Inside Florida's quarterback battle between Feleipe Franks and Kyle Trask
GAINESVILLE, Fla. — Feleipe Franks walked across Gale Lemerand Drive on Wednesday afternoon and headed toward Florida’s locker room in the South End Zone at Ben Hill Griffin Stadium. Dinner waited after he showered off the sweat from practice on a sweltering day. Back when he lived at home in tiny Crawfordville, Fla., he would have had to make sure Zetar and Dusty got their dinners before he worried about his own.
Zetar and Dusty were the Franks family horses. Feleipe’s father, Don, often worked late teaching GED students. So it fell to Feleipe and older brother Jordan to feed the horses, who spent much of their time in the same five-acre pasture where the Franks boys taught themselves football by imitating clips they’d watched on YouTube. Jordan, now a tight end at Central Florida, would run routes. Feleipe would study clips online — he tried hardest to emulate the throwing motion of Jameis Winston, who played 25 miles north at Florida State — and then throw the passes.

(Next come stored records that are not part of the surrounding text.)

Lemma sift_down_ordered fuel : forall h i,
  (length h - i <= fuel)%nat -> (i < length h)%nat -> sifting_down h i ->
  heap_ordered (sift_down fuel h i) = true.
Proof.
  induction fuel as [|fuel IH]; intros h i Hf Hi [H1 H2]; [lia|].
  rewrite sift_down_S. cbv zeta.
  set (l := (i * 2 + 1)%nat).
  set (s1 := if (l <? length h)%nat && negb (heapLess (heap_at h i) (heap_at h l))
             then l else i).
  set (s2 := if ((l + 1) <? length h)%nat &&
                negb (heapLess (heap_at h s1) (heap_at h (l + 1)%nat))
             then (l + 1)%nat else s1).
  (* what the two tests establish about the chosen position *)
  assert (Hsel : (s2 = i /\
                  ((l < length h)%nat -> heapLess (heap_at h i) (heap_at h l) = true) /\
                  ((l + 1 < length h)%nat ->
                   heapLess (heap_at h i) (heap_at h (l + 1)%nat) = true)) \/
                 ((s2 = l \/ s2 = (l + 1)%nat) /\ (s2 < length h)%nat /\
                  node_le (heap_at h s2) (heap_at h i) /\
                  ((l < length h)%nat -> node_le (heap_at h s2) (heap_at h l)) /\
                  ((l + 1 < length h)%nat ->
                   node_le (heap_at h s2) (heap_at h (l + 1)%nat)))).
  { subst s2 s1. unfold node_le.
    destruct (Nat.ltb_spec l (length h)) as [Hl|Hl];
      destruct (Nat.ltb_spec (l + 1) (length h)) as [Hr|Hr]; simpl; try lia.
    - destruct (heapLess (heap_at h i) (heap_at h l)) eqn:E1; simpl.
      + destruct (heapLess (heap_at h i) (heap_at h (l + 1)%nat)) eqn:E2; simpl.
        * left. repeat split; auto.
        * right. split; [now right|]. split; [assumption|].
          split; [exact E2|]. split; intros _.
          -- apply (node_le_trans _ (heap_at h i)); [exact E2|].
             now apply node_le_of_less.
          -- apply heapLess_irrefl.
      + destruct (heapLess (heap_at h l) (heap_at h (l + 1)%nat)) eqn:E2; simpl.
        * right. split; [now left|]. split; [assumption|].
          split; [exact E1|]. split; intros _.
          -- apply heapLess_irrefl.
          -- now apply node_le_of_less.
        * right. split; [now right|]. split; [assumption|].
          split; [|split; intros _].
          -- apply (node_le_trans _ (heap_at h l)); [exact E2 | exact E1].
          -- exact E2.
          -- apply heapLess_irrefl.
    - destruct (heapLess (heap_at h i) (heap_at h l)) eqn:E1; simpl.
      + left. repeat split; auto. lia.
      + right. split; [now left|]. split; [assumption|].
        split; [exact E1|]. split; intros ?; [apply heapLess_irrefl | lia]. }
  destruct Hsel as [(Heq & Hl & Hr) | (Hwhich & Hs & Hsi & Hsl & Hsr)].
  - rewrite Heq, Nat.eqb_refl. apply heap_ordered_spec. intros k Hk.
    destruct (Nat.eq_dec ((k - 1) / 2)%nat i) as [Hpi|Hpi]; [|now apply H1].
    pose proof (heap_parent_cases k ltac:(lia)) as Hk2. rewrite Hpi in *.
    apply node_le_of_less.
    destruct Hk2 as [Hk2|Hk2]; [replace k with l by (subst l; lia); apply Hl; subst l; lia|].
    replace k with (l + 1)%nat by (subst l; lia). apply Hr. subst l; lia.
  - assert (Hne : s2 <> i) by (subst l; lia).
    destruct (Nat.eqb_spec s2 i); [contradiction|].
    assert (Hps : ((s2 - 1) / 2)%nat = i).
    { pose proof (heap_parent_cases s2 ltac:(subst l; lia)). subst l. lia. }
    clearbody s2. clear s1.
    apply IH; [rewrite heap_swap_length; subst l; lia
              | now rewrite heap_swap_length |].
    split.
    + intros k Hk Hkp. rewrite heap_swap_length in Hk.
      rewrite !heap_at_swap by lia.
      pose proof (heap_parent_cases k ltac:(lia)) as Hk2.
      destruct (Nat.eqb_spec k s2) as [->|Hks].
      * rewrite Hps, Nat.eqb_refl.
        destruct (Nat.eqb_spec i s2); [lia|]. exact Hsi.
      * destruct (Nat.eqb_spec ((k - 1) / 2)%nat s2); [contradiction|].
        destruct (Nat.eqb_spec k i) as [->|Hki].
        -- destruct (Nat.eqb_spec ((i - 1) / 2)%nat i) as [Hbad|_]; [lia|].
           apply (H2 s2); lia.
        -- destruct (Nat.eqb_spec ((k - 1) / 2)%nat i) as [Hpi|Hpi]; [|now apply H1].
           assert (Hkl : k = l \/ k = (l + 1)%nat) by (subst l; lia).
           destruct Hkl as [->| ->]; [apply Hsl | apply Hsr]; lia.
    + intros k Hk Hkp Hspos. rewrite heap_swap_length in Hk.
      rewrite !heap_at_swap by lia.
      pose proof (heap_parent_cases k ltac:(lia)) as Hk2.
      rewrite Hps. destruct (Nat.eqb_spec i s2); [lia|]. rewrite Nat.eqb_refl.
      destruct (Nat.eqb_spec k s2); [lia|].
      destruct (Nat.eqb_spec k i); [lia|].
      rewrite <- Hkp. apply H1; lia.
Qed.

(** In an ordered heap no entry is less than the one at the front. *)
Lemma heap_front_least h :
  heap_ordered h = true ->
  forall k, (k < length h)%nat -> node_le (heap_at h 0) (heap_at h k).
Proof.
  intros Hord0 k. pose proof (proj1 (heap_ordered_spec h) Hord0) as Hord.
  induction k as [k IH] using lt_wf_ind. intros Hk.
  destruct k as [|k]; [apply heapLess_irrefl|].
  assert (Hp : ((S k - 1) / 2 < S k)%nat) by (apply Nat.Div0.div_lt_upper_bound; lia).
  apply (node_le_trans _ (heap_at h ((S k - 1) / 2))).
  - apply IH; lia.
  - apply Hord. lia.
Qed.

Lemma heap_at_app_l (h : list QueueNode) x k :
  (k < length h)%nat -> heap_at (h ++ [x]) k = heap_at h k.
Proof. intros Hk. unfold heap_at. now rewrite lookup_app_l. Qed.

Franks doesn’t have to feed horses after practice now. He doesn’t have to seek out coaching points on YouTube, because Florida offensive coordinator Doug Nussmeier and head coach Jim McElwain focus most of their attention on the quarterbacks. Franks can spend the bulk of his time competing against fellow redshirt freshman Kyle Trask for the right to lead the Gators’ offense come September.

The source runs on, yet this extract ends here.